The records below hold a stretch from the line with "(** The names, in the order of the phases. *)" through the line with "Fixpoint offsets_from (o"; return exactly those lines, ends included, and nothing more.
--*--
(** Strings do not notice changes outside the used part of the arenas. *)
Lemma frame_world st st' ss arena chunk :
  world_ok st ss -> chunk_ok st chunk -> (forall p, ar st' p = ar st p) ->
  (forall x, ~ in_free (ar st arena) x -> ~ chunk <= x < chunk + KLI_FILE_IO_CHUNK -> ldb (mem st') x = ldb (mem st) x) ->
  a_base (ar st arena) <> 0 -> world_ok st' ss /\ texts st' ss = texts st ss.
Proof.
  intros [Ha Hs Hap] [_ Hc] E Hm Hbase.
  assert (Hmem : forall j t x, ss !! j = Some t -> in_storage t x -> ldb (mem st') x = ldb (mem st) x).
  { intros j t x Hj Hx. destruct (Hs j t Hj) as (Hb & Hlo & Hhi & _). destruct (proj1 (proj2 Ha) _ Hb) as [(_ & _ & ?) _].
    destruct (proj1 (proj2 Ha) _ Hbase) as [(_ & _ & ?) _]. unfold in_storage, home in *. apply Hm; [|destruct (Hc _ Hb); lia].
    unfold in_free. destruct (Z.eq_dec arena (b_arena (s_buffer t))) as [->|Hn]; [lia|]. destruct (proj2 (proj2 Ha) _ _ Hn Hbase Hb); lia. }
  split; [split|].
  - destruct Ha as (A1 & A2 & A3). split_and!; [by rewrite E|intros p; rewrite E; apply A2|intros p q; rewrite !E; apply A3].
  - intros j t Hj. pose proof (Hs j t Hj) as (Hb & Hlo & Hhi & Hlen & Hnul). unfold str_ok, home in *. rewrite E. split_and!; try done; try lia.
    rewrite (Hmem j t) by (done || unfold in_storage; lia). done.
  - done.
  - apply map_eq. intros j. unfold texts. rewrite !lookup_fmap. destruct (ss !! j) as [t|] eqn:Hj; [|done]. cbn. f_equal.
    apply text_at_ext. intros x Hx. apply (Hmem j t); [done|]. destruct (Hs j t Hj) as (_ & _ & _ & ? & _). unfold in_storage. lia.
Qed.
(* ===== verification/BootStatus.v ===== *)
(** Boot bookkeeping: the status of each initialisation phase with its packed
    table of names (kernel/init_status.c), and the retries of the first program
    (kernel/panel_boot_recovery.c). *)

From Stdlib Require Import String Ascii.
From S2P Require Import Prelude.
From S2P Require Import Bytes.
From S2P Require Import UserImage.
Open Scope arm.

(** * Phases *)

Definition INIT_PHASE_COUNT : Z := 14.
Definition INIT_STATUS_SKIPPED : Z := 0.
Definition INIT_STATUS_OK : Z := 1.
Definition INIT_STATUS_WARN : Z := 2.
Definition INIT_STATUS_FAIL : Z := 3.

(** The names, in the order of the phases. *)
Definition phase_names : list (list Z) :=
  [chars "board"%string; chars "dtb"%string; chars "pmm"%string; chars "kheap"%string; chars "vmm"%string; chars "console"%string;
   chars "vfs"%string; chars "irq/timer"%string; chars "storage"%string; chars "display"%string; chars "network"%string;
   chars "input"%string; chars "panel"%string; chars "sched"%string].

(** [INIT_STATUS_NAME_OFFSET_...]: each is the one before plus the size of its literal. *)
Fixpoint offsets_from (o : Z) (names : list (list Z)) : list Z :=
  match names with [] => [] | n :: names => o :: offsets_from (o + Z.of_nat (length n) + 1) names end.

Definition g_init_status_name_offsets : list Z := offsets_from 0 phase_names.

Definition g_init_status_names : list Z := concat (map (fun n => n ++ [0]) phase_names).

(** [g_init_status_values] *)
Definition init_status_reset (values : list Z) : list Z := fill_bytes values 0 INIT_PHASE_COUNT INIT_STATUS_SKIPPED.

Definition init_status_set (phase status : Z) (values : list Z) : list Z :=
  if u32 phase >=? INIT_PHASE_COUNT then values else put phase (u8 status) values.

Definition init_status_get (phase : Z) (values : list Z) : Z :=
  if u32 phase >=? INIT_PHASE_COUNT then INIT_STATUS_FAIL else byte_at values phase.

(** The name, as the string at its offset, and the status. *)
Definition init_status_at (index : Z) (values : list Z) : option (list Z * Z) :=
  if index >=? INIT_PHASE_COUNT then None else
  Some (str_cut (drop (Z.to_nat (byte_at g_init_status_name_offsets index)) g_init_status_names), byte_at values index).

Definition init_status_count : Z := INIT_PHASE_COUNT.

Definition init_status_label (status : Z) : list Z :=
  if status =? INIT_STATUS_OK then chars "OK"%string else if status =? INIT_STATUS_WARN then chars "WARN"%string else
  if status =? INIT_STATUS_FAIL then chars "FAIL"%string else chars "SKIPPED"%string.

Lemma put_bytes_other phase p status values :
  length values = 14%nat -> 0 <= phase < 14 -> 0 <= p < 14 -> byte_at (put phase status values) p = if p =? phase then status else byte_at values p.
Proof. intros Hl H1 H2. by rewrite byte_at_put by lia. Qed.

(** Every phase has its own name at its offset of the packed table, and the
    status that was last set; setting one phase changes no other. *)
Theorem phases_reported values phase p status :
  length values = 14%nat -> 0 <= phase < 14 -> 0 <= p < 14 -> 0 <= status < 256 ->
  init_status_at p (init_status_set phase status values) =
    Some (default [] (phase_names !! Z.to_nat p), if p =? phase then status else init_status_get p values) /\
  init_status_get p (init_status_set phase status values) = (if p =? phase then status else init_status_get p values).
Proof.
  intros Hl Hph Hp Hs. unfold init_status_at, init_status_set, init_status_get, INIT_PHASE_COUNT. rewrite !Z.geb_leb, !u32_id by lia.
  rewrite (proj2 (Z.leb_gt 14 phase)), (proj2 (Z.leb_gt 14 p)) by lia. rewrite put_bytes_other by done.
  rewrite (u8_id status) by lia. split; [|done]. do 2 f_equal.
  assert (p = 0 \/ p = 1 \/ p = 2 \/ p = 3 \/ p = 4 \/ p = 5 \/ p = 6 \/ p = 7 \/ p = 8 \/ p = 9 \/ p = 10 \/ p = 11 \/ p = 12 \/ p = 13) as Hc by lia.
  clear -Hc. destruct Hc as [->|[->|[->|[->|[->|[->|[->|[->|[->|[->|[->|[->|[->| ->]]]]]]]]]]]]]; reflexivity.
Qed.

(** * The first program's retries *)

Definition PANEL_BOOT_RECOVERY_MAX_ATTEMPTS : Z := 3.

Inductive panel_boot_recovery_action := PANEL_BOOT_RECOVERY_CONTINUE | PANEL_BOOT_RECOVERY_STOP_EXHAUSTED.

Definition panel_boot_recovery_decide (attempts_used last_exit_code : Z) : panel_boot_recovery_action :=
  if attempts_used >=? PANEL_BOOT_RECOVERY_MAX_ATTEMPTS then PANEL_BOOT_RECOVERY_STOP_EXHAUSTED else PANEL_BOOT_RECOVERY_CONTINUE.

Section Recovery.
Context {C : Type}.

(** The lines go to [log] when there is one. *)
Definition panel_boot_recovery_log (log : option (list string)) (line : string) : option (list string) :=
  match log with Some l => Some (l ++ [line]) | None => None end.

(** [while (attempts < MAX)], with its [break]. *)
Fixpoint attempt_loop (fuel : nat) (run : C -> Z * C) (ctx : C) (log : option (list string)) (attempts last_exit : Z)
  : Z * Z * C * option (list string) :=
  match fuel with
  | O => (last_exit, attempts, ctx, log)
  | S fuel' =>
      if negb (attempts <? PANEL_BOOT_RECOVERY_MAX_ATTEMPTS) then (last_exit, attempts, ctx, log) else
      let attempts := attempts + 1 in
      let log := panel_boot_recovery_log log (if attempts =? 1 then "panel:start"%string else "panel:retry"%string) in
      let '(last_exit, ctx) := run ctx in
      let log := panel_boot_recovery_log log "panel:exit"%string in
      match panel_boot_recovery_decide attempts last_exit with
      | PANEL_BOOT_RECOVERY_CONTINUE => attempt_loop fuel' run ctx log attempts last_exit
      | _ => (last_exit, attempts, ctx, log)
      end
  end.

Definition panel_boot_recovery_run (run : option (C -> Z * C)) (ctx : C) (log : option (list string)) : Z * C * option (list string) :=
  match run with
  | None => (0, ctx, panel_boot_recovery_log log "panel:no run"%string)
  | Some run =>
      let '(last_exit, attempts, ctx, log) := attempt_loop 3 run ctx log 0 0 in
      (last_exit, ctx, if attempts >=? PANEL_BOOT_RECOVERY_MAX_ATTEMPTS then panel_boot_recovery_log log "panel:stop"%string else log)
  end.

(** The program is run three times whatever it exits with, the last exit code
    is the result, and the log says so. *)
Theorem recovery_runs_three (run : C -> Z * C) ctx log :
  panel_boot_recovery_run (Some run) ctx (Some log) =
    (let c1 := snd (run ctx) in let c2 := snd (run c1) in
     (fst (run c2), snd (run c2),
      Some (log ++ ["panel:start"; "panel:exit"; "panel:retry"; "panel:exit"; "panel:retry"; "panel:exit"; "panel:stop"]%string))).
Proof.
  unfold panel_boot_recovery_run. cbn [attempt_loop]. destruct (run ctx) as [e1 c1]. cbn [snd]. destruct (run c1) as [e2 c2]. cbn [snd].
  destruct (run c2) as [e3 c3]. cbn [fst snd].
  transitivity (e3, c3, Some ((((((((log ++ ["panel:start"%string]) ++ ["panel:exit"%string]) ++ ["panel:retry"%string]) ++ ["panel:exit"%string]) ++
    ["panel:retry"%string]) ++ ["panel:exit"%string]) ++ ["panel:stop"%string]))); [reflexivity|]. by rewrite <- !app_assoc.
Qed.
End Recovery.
--*--
OUTPUT OF THE EXERCISE:
(** The names, in the order of the phases. *)
Definition phase_names : list (list Z) :=
  [chars "board"%string; chars "dtb"%string; chars "pmm"%string; chars "kheap"%string; chars "vmm"%string; chars "console"%string;
   chars "vfs"%string; chars "irq/timer"%string; chars "storage"%string; chars "display"%string; chars "network"%string;
   chars "input"%string; chars "panel"%string; chars "sched"%string].

(** [INIT_STATUS_NAME_OFFSET_...]: each is the one before plus the size of its literal. *)
Fixpoint offsets_from (o : Z) (names : list (list Z)) : list Z :=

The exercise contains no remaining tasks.